(** What a pass in state [st] leads to. *)
Definition ism_next (st : eWanState_t) (o : option eWanState_t) : Prop :=
  match o with
  | Some st' => ism_edge st st'
  | None => st = WAN_STATE_EXIT \/ st = WAN_STATE_MAPT_ACTIVE /\ FEATURE_MAPT = false
  end.
Lemma calm_ism_state i j b st : Calm i j b st (ism_next st) (ism_state i (i, j) st).
Proof.
  assert (forall m, Calm i j b st (ism_edge st) m -> Calm i j b st (ism_next st) (bind m (fun st' => ret (Some st')))) as Hrun.
  { intros m Hm. eapply calm_bind; [exact Hm|]. intros st' Hst'. by apply calm_ret. }
  pose proof (calm_states_of_links i j b st) as (Hv & Hp & Hw).
  destruct st; unfold ism_state; cbv zeta; try (apply Hrun; auto using calm_wan_state_obtaining_ip_addresses,
    calm_wan_state_standby, calm_wan_state_ipv4_leased, calm_wan_state_ipv6_leased, calm_wan_state_dual_stack_active,
    calm_wan_state_refreshing_wan, calm_wan_state_deconfiguring_wan; done).
  - apply (calm_bind _ _ _ _ (fun _ => True)); [apply calm_keep; unfold wan_state_exit; kv_tac|]. intros ? ?. apply calm_ret. by left.
  - destruct FEATURE_MAPT eqn:E; [by apply Hrun, calm_wan_state_mapt_active|].
    apply (calm_bind _ _ _ _ (fun _ => True)); [apply calm_keep; unfold wan_state_exit; kv_tac|]. intros ? ?. apply calm_ret. by right.
Qed.

(** The body of a pass: the state it is in is recorded first. *)
Lemma pass_body i j b st s o s' :
  active_at i s = Some b -> ism_process i (i, j) st s = Some (o, s') ->
  active_at i s' = Some b /\ status_step (i, j) b s s' /\ ism_next st o.
Proof.
  intros Ha E. unfold ism_process in E. mrun E.
  assert (exists st0, current_at (i, j) s = Some st0) as [st0 Hc].
  { unfold WanMgr_IfaceIpcMsg_handle, bind in E0. rewrite get_vif_run in E0. unfold current_at.
    destruct (vif_at (i, j) s) as [v|]; [by exists (v_eCurrentState v) | done]. }
  destruct (calm_WanMgr_IfaceIpcMsg_handle i j b st0 _ _ _ Ha Hc E0) as (Ha1 & _ & Hs1 & _).
  mrun E. injection E1 as _ <-. mrun E. rewrite upd_vif_run in E1.
  set (s2 := s0 <| ctl := _ |>) in E1. destruct (vif_at (i, j) s2) as [v|] eqn:Ev; [|done]. injection E1 as _ <-.
  assert (active_at i (vif_set (i, j) (fun v => v <| v_eCurrentState := st |>) s2) = Some b) as Ha2.
  { rewrite <- Ha1. unfold active_at, ifaces, vif_set. simpl. rewrite list_lookup_alter, decide_True by done.
    by destruct (w_pIface (db s0) !! i). }
  assert (current_at (i, j) (vif_set (i, j) (fun v => v <| v_eCurrentState := st |>) s2) = Some st) as Hc2
    by (unfold current_at; by rewrite vif_at_set, decide_True, Ev by done).
  destruct (calm_ism_state i j b st _ _ _ Ha2 Hc2 E) as (Ha3 & _ & Hs3 & Ho).
  split; [done|]. split; [|done]. eapply status_step_trans; [exact Hs1|]. eapply status_step_trans; [|exact Hs3].
  assert (forall q, status_at q (vif_set (i, j) (fun v => v <| v_eCurrentState := st |>) s2) = status_at q s0) as Hq.
  { intros q. unfold status_at. rewrite vif_at_set. change (vif_at q s2) with (vif_at q s0).
    destruct (decide _); [by destruct (vif_at q s0) | done]. }
  split; [auto|]. rewrite Hq. auto.
Qed.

### Required work
Give back, exactly as written, the stretch from the line with "destruct (calm_WanMgr_IfaceIpcMsg_handle i" through the line with "assert (current_at (i, j)", and no other lines from the records above.

### Task output
  destruct (calm_WanMgr_IfaceIpcMsg_handle i j b st0 _ _ _ Ha Hc E0) as (Ha1 & _ & Hs1 & _).
  mrun E. injection E1 as _ <-. mrun E. rewrite upd_vif_run in E1.
  set (s2 := s0 <| ctl := _ |>) in E1. destruct (vif_at (i, j) s2) as [v|] eqn:Ev; [|done]. injection E1 as _ <-.
  assert (active_at i (vif_set (i, j) (fun v => v <| v_eCurrentState := st |>) s2) = Some b) as Ha2.
  { rewrite <- Ha1. unfold active_at, ifaces, vif_set. simpl. rewrite list_lookup_alter, decide_True by done.
    by destruct (w_pIface (db s0) !! i). }
  assert (current_at (i, j) (vif_set (i, j) (fun v => v <| v_eCurrentState := st |>) s2) = Some st) as Hc2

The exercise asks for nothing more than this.